TEXTBOX: TEXTBOX_HEAD: Make room for JavaSpaces: Read the whole series!

:END_TEXTBOX

In addition, there was significant interest in continuing to advance the JavaSpaces technology, and a number of areas were suggested for its improvement. One problem that the conference attendees wanted to confront was the painful process of setting up and running JavaSpaces (as well as Jini) for the first time -- probably the greatest barrier to using the technology. This problem is now being addressed in a new working group started by Ken Arnold, called Out of the Box (for more information, see the Resources section at the end of the article). Another area of community effort involves the development of helper or utility interfaces and classes that provide a valuable set of tools for new JavaSpaces developers. This article is based around one of those tools in particular: the compute server.

Basically, a compute server is an implementation of a powerful, all-purpose computing engine using a JavaSpace. Tasks are dropped into the space, picked up by processes, and then computed; the result is written back into the space and, at some point, retrieved. Beginning JavaSpaces programmers often ask how to implement such a system; in fact, the JavaSpaces Technology Kit ships with two sample compute servers, which perform computations for ray tracing and cryptography.
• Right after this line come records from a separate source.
(** X13.  A part-time record whose [hourly_rate] is text, as the loader
    leaves it for a cell such as "1e+16", cannot be paid: for an integer
    number of hours the call raises [TypeError].  Without a bonus to
    compute, the hours are stored before the error is raised; with the
    bonus due, the error comes first and the object is left as it was. *)
Theorem parttime_text_rate (self : employee) (rate : string) (hours : Z)
    (apply_bonus : bool) (base : value) :
  getattr "hourly_rate" (data self) = Some (VStr rate) ->
  Py.mul (VStr rate) (VInt hours) = Ok base ->
  snd (PartTime.calculate_salary self (VInt hours) apply_bonus)
  = Raise TypeError
  /\ fst (PartTime.calculate_salary self (VInt hours) apply_bonus)
     = if apply_bonus && (80 <=? hours) then self
       else with_data self (setattr "monthly_hours" (VInt hours) (data self)).
Proof.
  intros Hr Hm.
  assert (Hb : exists t, base = VStr t).
  { revert Hm. unfold Py.mul. cbn [Py.as_num]. unfold Py.repeat_str.
    destruct (_ || _); [discriminate|].
    destruct (hours <=? 0); [intros H; inversion H; eauto|].
    destruct (_ <? _); [discriminate|]. intros H; inversion H; eauto. }
  destruct Hb as [t ->].
  unfold PartTime.calculate_salary, PartTime.pay_and_bonus, getitem.
  rewrite Hr. cbn [bind]. rewrite Hm. cbn [bind].
  destruct apply_bonus; cbn [andb].
  - unfold Py.ge. cbn [Py.compare Py.as_num Py.num_compare bind].
    destruct (Z.leb_spec 80 hours) as [H|H].
    + assert (E : (hours ?= 80) = Gt \/ (hours ?= 80) = Eq).
      { destruct (Z.compare_spec hours 80); auto; lia. }
      destruct E as [-> | ->]; simpl; auto.
    + assert (E : (hours ?= 80) = Lt) by (apply Z.compare_lt_iff; lia).
      rewrite E. simpl. auto.
  - simpl. auto.
Qed.

Lemma parttime_text_rate_witness :
  PartTime.calculate_salary text_rate_employee (VInt 2) false
  = (with_data text_rate_employee
       (setattr "monthly_hours" (VInt 2) (data text_rate_employee)),
     Raise TypeError)
  /\ PartTime.calculate_salary text_rate_employee (VInt 90) true
     = (text_rate_employee, Raise TypeError).
Proof.
  destruct (parttime_text_rate text_rate_employee "1e+16" 2 false
              (VStr "1e+161e+16") eq_refl eq_refl) as [H1 H2].
  destruct (parttime_text_rate text_rate_employee "1e+16" 90 true
              _ eq_refl eq_refl) as [H3 H4].
  split.
  - rewrite (surjective_pairing (PartTime.calculate_salary _ _ _)).
    now rewrite H1, H2.
  - rewrite (surjective_pairing (PartTime.calculate_salary _ _ _)).
    now rewrite H3, H4.
Defined.

(** ** Integers as text *)

Lemma digit_cases (d : Z) (P : Z -> Prop) :
  0 <= d <= 9 ->
  P 0 -> P 1 -> P 2 -> P 3 -> P 4 -> P 5 -> P 6 -> P 7 -> P 8 -> P 9 -> P d.
Proof.
  intros H. intros.
  assert (E : d = 0 \/ d = 1 \/ d = 2 \/ d = 3 \/ d = 4 \/ d = 5 \/ d = 6
              \/ d = 7 \/ d = 8 \/ d = 9) by lia.
  repeat (destruct E as [->|E]; [assumption|]). now subst.
Qed.

Lemma digit_of_digit_char (d : Z) :
  0 <= d <= 9 -> Text.digit (Text.digit_char d) = Some d.
Proof. intros H. apply (digit_cases d); auto. Qed.

Lemma decimal_char_facts (c : ascii) :
  is_decimal_char c ->
  Text.is_space c = false
  /\ Ascii.eqb "." c = false
  /\ Ascii.eqb c Csv.cr = false
  /\ c <> "-"%char /\ c <> "+"%char.
Proof.
  intros (d & Hd & ->).
  apply (digit_cases d); auto; repeat split; try reflexivity; discriminate.
Qed.

Lemma every_impl (P Q : ascii -> Prop) (s : string) :
  (forall c, P c -> Q c) -> every P s -> every Q s.
Proof. intros H. induction s; simpl; [auto | intros [? ?]; auto]. Qed.

Lemma digits_of_every (fuel : nat) (n : Z) (acc : string) :
  every is_decimal_char acc ->
  every is_decimal_char (Text.digits_of fuel n acc).
Proof.
  revert n acc. induction fuel as [|f IH]; intros n acc H; simpl; [exact H|].
  assert (Hc : every is_decimal_char
                 (String (Text.digit_char (n mod 10)) acc)).
  { split; [|exact H]. exists (n mod 10).
    split; [|reflexivity]. pose proof (Z.mod_pos_bound n 10). lia. }
  destruct (n <? 10); [exact Hc | now apply IH].
Qed.

Lemma append_assoc (a b c : string) : (a ++ b) ++ c = a ++ (b ++ c).
Proof. induction a as [|x a IH]; simpl; [reflexivity | now rewrite IH]. Qed.

Lemma append_nil_r (a : string) : a ++ "" = a.
Proof. induction a as [|x a IH]; simpl; [reflexivity | now rewrite IH]. Qed.

Lemma digits_of_app (fuel : nat) (n : Z) (acc : string) :
  Text.digits_of fuel n acc = Text.digits_of fuel n "" ++ acc.
Proof.
  revert n acc. induction fuel as [|f IH]; intros n acc; simpl; [reflexivity|].
  destruct (n <? 10); [reflexivity|].
  rewrite (IH _ (String _ acc)), (IH _ (String _ "")).
  now rewrite append_assoc.
Qed.
(** X15. At datetime granularity a field written is the field read: when the
    day and the time both resolve to records, [set<F>AtDatetime] followed by
    [get<F>AtDatetime] returns exactly the value written, whatever it is
    (0, the empty string, [null] and [undefined] included). *)
Theorem set_then_get_at_datetime
    (this : Weather) (h : heap) (l_doc l_day l_hour : loc)
    (p_doc p_day p_hour : gmap string val)
    (dayInfo timeInfo : val) (f : Hour.field) (v : val) :
  weatherData this = VRef l_doc ->
  h !! l_doc = Some (HObj p_doc) ->
  fst (filterItemByDatetimeVal (default VUndef (p_doc !! "days")) dayInfo h)
    = Ret (VRef l_day) ->
  h !! l_day = Some (HObj p_day) ->
  fst (filterItemByDatetimeVal (default VUndef (p_day !! "hours")) timeInfo h)
    = Ret (VRef l_hour) ->
  h !! l_hour = Some (HObj p_hour) ->
  exists h',
    setAtDatetime this f dayInfo timeInfo v h = (Ret tt, h')
    /\ getAtDatetime this f dayInfo timeInfo h' = (Ret v, h').
Proof.
  intros Hthis Hdoc Hday Hpday Hhour Hphour.
  destruct (hour_field_not_reserved f) as (Hndays & Hndate & Hnhours).
  set (h' := <[l_hour := HObj (<[Hour.name f := v]> p_hour)]> h).
  exists h'. split.
  - unfold setAtDatetime.
    rewrite try_catch_rethrow, (day_step this h l_doc p_doc Hthis Hdoc), Hday.
    cbn [truthy].
    erewrite bind_Ret by (eapply get_prop_obj, Hpday).
    erewrite bind_Ret by (apply filter_run, Hhour).
    now apply set_prop_obj.
  - unfold getAtDatetime, try_catch.
    erewrite bind_Ret.
    2:{ etransitivity;
          [apply (proj2 (framed_days h l_hour p_hour (Hour.name f) v Hphour this
                           Hndays)) |].
        rewrite (days_of_document this h l_doc p_doc Hthis Hdoc). reflexivity. }
    erewrite bind_Ret.
    2:{ rewrite (filter_written h l_hour p_hour _ v Hphour) by exact Hndate.
        rewrite Hday. reflexivity. }
    cbn [truthy negb].
    erewrite bind_Ret.
    2:{ etransitivity;
          [apply (proj2 (framed_get_prop h l_hour p_hour (Hour.name f) v Hphour
                           (VRef l_day) "hours" (not_eq_sym Hnhours))) |].
        erewrite get_prop_obj by exact Hpday. reflexivity. }
    erewrite bind_Ret.
    2:{ rewrite (filter_written h l_hour p_hour _ v Hphour) by exact Hndate.
        rewrite Hhour. reflexivity. }
    cbn [truthy]. unfold get_prop, lift.
    rewrite (read_prop_written h l_hour p_hour). reflexivity.
Qed.
(** * HASPI batch scoring driver (recipes/cpc2/baseline/compute_haspi.py)

    A shallow embedding of the scoring script: the signal name parser, the
    string seeding of the random generator, the score computation for one
    signal, the JSONL results log and the resumable, sharded driver loop.

    Conventions.
    - A Python [str] is kept as the [string] of its UTF-8 bytes, so that
      [encode("utf-8")] is the list of its bytes; the separator ["_"] is one
      byte that never occurs inside a multi-byte sequence, so splitting bytes
      and splitting code points agree.
    - Python [int] is [Z]; Python [float] (and numpy's float64) is the
      primitive binary64 [float].
    - A raised exception is a value of [exn]; code that may raise returns a
      [result]. *)

From Stdlib Require Import ZArith List Strings.String Strings.Ascii Strings.Byte Bool Lia.
From Stdlib Require Import QArith Floats Uint63 DecimalString.
From Stdlib Require DecimalZ.
Import ListNotations.

#[local] Set Warnings "-register-all".

Local Open Scope list_scope.
Local Open Scope string_scope.

(** ** Exceptions and results *)

Inductive exn : Type :=
| ValueError (msg : string)
| KeyError (key : string)
| TypeError (msg : string)
| IndexError (msg : string)
| AssertionError
| FileNotFoundError (path : string)
| JSONDecodeError (msg : string)
| ScorerError (msg : string).

Inductive result (A : Type) : Type :=
| Ok (a : A)
| Raise (e : exn).
Arguments Ok {A} a.
Arguments Raise {A} e.

Definition raises {A} (r : result A) : Prop := exists e, r = Raise e.

(** ** Strings: [str.split(sep)] and [sep.join(parts)] *)

Module Str.

(** [s.split(sep)] for a one-character separator: the segments between the
    occurrences of [sep]; never the empty list. *)
Fixpoint split (sep : ascii) (s : string) : list string :=
  match s with
  | EmptyString => [EmptyString]
  | String c rest =>
      if Ascii.eqb c sep then EmptyString :: split sep rest
      else match split sep rest with
           | seg :: segs => String c seg :: segs
           | [] => [String c EmptyString]
           end
  end.

(** [sep.join(parts)] *)
Fixpoint join (sep : string) (parts : list string) : string :=
  match parts with
  | [] => EmptyString
  | [p] => p
  | p :: ps => p ++ sep ++ join sep ps
  end.

(** [c in s] for a character [c] *)
Fixpoint contains (c : ascii) (s : string) : bool :=
  match s with
  | EmptyString => false
  | String d rest => Ascii.eqb d c || contains c rest
  end.

Definition is_empty (s : string) : bool :=
  match s with EmptyString => true | String _ _ => false end.

End Str.

(** ** The signal name parser *)

(** [scene, listener, *system = signal_name.split("_")] raises [ValueError]
    when the split has fewer than two segments; the explicit check raises it
    when a leading segment is empty or nothing is left for the system. *)
Definition parse_cec2_signal_name (signal_name : string)
  : result (string * string * string) :=
  match Str.split "_" signal_name with
  | scene :: listener :: system =>
      if Str.is_empty scene || Str.is_empty listener
         || match system with [] => true | _ :: _ => false end
      then Raise (ValueError ("Invalid CEC2 signal name: " ++ signal_name))
      else Ok (scene, listener, Str.join "_" system)
  | _ =>
      Raise (ValueError
               "not enough values to unpack (expected at least 2, got 1)")
  end.

(** ** Hex digests and [int(text, 16)] *)

Module Hex.

(** One lower-case hex digit, as [hexdigest] writes it. *)
Definition digit (n : N) : ascii :=
  ascii_of_N (if (n <? 10)%N then 48 + n else 87 + n).

(** [bytes.hex()]: two digits per byte, high nibble first. *)
Fixpoint hexdigest (digest : list byte) : string :=
  match digest with
  | [] => EmptyString
  | b :: rest =>
      let n := Byte.to_N b in
      String (digit (n / 16)) (String (digit (n mod 16)) (hexdigest rest))
  end.

(** The value of a hex digit, in either case. *)
Definition value (c : ascii) : option Z :=
  let n := Z.of_N (N_of_ascii c) in
  if (48 <=? n)%Z && (n <=? 57)%Z then Some (n - 48)%Z
  else if (97 <=? n)%Z && (n <=? 102)%Z then Some (n - 87)%Z
  else if (65 <=? n)%Z && (n <=? 70)%Z then Some (n - 55)%Z
  else None.

Fixpoint parse_from (acc : Z) (text : string) : result Z :=
  match text with
  | EmptyString => Ok acc
  | String c rest =>
      match value c with
      | Some d => parse_from (16 * acc + d)%Z rest
      | None => Raise (ValueError "invalid literal for int() with base 16")
      end
  end.

(** [int(text, 16)] on a text of hex digits: what [hexdigest] produces.  The
    empty text and any other character are invalid literals. *)
Definition int16 (text : string) : result Z :=
  match text with
  | EmptyString => Raise (ValueError "invalid literal for int() with base 16")
  | _ => parse_from 0 text
  end.

(** The big-endian number a digest spells. *)
Fixpoint be_value (acc : Z) (digest : list byte) : Z :=
  match digest with
  | [] => acc
  | b :: rest => be_value (256 * acc + Z.of_N (Byte.to_N b))%Z rest
  end.

End Hex.

(** ** JSON values *)

Inductive json : Type :=
| JNull
| JBool (b : bool)
| JInt (n : Z)
| JFloat (x : float)
| JStr (s : string)
| JArr (items : list json)
| JObj (members : list (string * json)).

Fixpoint assoc {A} (key : string) (members : list (string * A)) : option A :=
  match members with
  | [] => None
  | (k, v) :: rest => if String.eqb k key then Some v else assoc key rest
  end.

(** [obj[key]] for a string key: only a dict has string keys. *)
Definition getitem (obj : json) (key : string) : result json :=
  match obj with
  | JObj members =>
      match assoc key members with
      | Some v => Ok v
      | None => Raise (KeyError key)
      end
  | JArr _ | JStr _ => Raise (TypeError "indices must be integers")
  | _ => Raise (TypeError "object is not subscriptable")
  end.

(** What may be a dict key: lists and dicts are unhashable. *)
Definition hashable (j : json) : bool :=
  match j with
  | JArr _ | JObj _ => false
  | _ => true
  end.

(** A manifest entry: a dict with a [signal] string and whatever else the
    dataset carries; the script reads [record["signal"]] only. *)
Record record : Type := {
  signal : string;
  other_fields : list (string * json)
}.

(** The dict [{"signal": signal_name, "haspi": haspi}] *)
Definition result_record (signal_name : string) (haspi : float) : json :=
  JObj [("signal", JStr signal_name); ("haspi", JFloat haspi)].

(** ** numpy arrays and WAV files *)

(** A 1-D array, or a 2-D array of shape (frames, channels) kept as the list
    of its columns, one per channel. *)
Inductive ndarray (A : Type) : Type :=
| Arr1 (samples : list A)
| Arr2 (columns : list (list A)).
Arguments Arr1 {A} samples.
Arguments Arr2 {A} columns.

Definition ndarray_map {A B} (f : A -> B) (a : ndarray A) : ndarray B :=
  match a with
  | Arr1 samples => Arr1 (map f samples)
  | Arr2 columns => Arr2 (map (map f) columns)
  end.

(** [a[:, k]] *)
Definition column {A} (a : ndarray A) (k : nat) : result (list A) :=
  match a with
  | Arr1 _ =>
      Raise (IndexError "too many indices for array")
  | Arr2 columns =>
      match nth_error columns k with
      | Some c => Ok c
      | None => Raise (IndexError "index is out of bounds for axis 1")
      end
  end.

(** Conversion of an integer sample to float64 (exact below 2^53). *)
Definition float_of_int (z : Z) : float :=
  if (z <? 0)%Z then PrimFloat.opp (PrimFloat.of_uint63 (Uint63.of_Z (- z)))
  else PrimFloat.of_uint63 (Uint63.of_Z z).

(** [sample / 32768.0] *)
Definition normalize (sample : Z) : float :=
  PrimFloat.div (float_of_int sample) 32768%float.

(** What [wavfile.read] returns: the sample rate and the integer PCM data,
    1-D for a mono file and 2-D otherwise. *)
Record wav : Type := {
  rate : Z;
  data : ndarray Z
}.

(** The value of a finite float as a rational; [None] for NaN and the
    infinities. *)
Definition float_value (x : float) : option Q :=
  match Prim2SF x with
  | S754_zero _ => Some 0%Q
  | S754_finite neg m e =>
      let mant := if neg then Z.neg m else Z.pos m in
      Some (match e with
            | Z0 => inject_Z mant
            | Z.pos p => inject_Z (mant * Z.pow_pos 2 p)
            | Z.neg p => Qmake mant (Pos.pow 2 p)
            end)
  | _ => None
  end.

(** ** Extended slices [l[start::step]] *)

Module Slice.

(** CPython's adjustment of a slice's start against the length. *)
Definition adjust_start (len start step : Z) : Z :=
  if (start <? 0)%Z then
    let s := (start + len)%Z in
    if (s <? 0)%Z then (if (step <? 0)%Z then -1 else 0)%Z else s
  else if (len <=? start)%Z then (if (step <? 0)%Z then len - 1 else len)%Z
  else start.

(** The stop of a slice that gives none: past the end a step runs to. *)
Definition default_stop (len step : Z) : Z :=
  if (step <? 0)%Z then (-1)%Z else len.

(** The number of selected positions (the dividends are not negative). *)
Definition length (start stop step : Z) : Z :=
  if (step <? 0)%Z then
    if (stop <? start)%Z then ((start - stop - 1) / (- step) + 1)%Z else 0%Z
  else
    if (start <? stop)%Z then ((stop - start - 1) / step + 1)%Z else 0%Z.

(** The positions [start, start + step, ...] a slice of a list of length
    [len] selects, in the order it yields them. *)
Definition positions (len start step : Z) : list Z :=
  let s := adjust_start len start step in
  let n := length s (default_stop len step) step in
  map (fun i => (s + Z.of_nat i * step)%Z) (seq 0 (Z.to_nat n)).

(** The items of [l] at the given positions. *)
Definition pick {A} (l : list A) (ps : list Z) : list A :=
  flat_map (fun p => match nth_error l (Z.to_nat p) with
                     | Some x => [x]
                     | None => []
                     end) ps.

(** [l[start::step]] *)
Definition from_step {A} (l : list A) (start step : Z) : result (list A) :=
  if (step =? 0)%Z then Raise (ValueError "slice step cannot be zero")
  else Ok (pick l (positions (Z.of_nat (List.length l)) start step)).

End Slice.

(** ** The libraries the script calls *)

(** Keyword arguments of [haspi_v2_be]. *)
Record haspi_args : Type := {
  reference_left : list float;
  reference_right : list float;
  processed_left : list float;
  processed_right : list float;
  fs_signal : Z;
  audiogram_left : json;
  audiogram_right : json;
  audiogram_cfs : json
}.

(** [hashlib.md5], numpy's global generator, the HASPI scorer of
    [clarity.evaluator.haspi] and the [json] codec are used as they come.
    An MD5 digest has 16 bytes; [mt_seed] is the state the generator is
    reset to by a seed; the scorer may draw from the global generator. *)
Class Externals : Type := {
  rng_state : Type;
  md5 : list byte -> list byte;
  md5_digest_size : forall message, List.length (md5 message) = 16%nat;
  mt_seed : Z -> rng_state;
  rng_draw : rng_state -> Z * rng_state;
  haspi_v2_be : haspi_args -> rng_state -> result float * rng_state;
  json_dumps : json -> string;
  json_loads : string -> result json
}.

(** ** Configuration *)

Record path_config : Type := {
  metadata_dir : string;
  signal_dir : string;
  scene_dir : string
}.

Record compute_haspi_config : Type := {
  batch : Z;
  n_batches : Z;
  set_random_seed : bool
}.

Record DictConfig : Type := {
  dataset : string;
  path : path_config;
  compute_haspi : compute_haspi_config
}.

(** [Path(dir) / name] for a relative [name]. *)
Definition path_join (dir name : string) : string := dir ++ "/" ++ name.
Compute servers are quite useful even for advanced programming. At the Jini Summit, it was decided that a common set of interfaces should be created to standardize JavaSpaces-based compute servers so that programmers could avoid reinventing the wheel every time they wanted to implement one. As a result, the community has created a working group whose goal is to build a specification and reference implementation of a compute-server architecture. One aim of this article is to kick off that work.

The compute server explained

A compute server provides a service that accepts tasks, computes them, and returns results. The server itself is responsible for computing the results and managing the resources that complete the job. Behind the scenes, the service might use multiple CPUs or special-purpose hardware to compute the tasks more quickly than a single-CPU machine could.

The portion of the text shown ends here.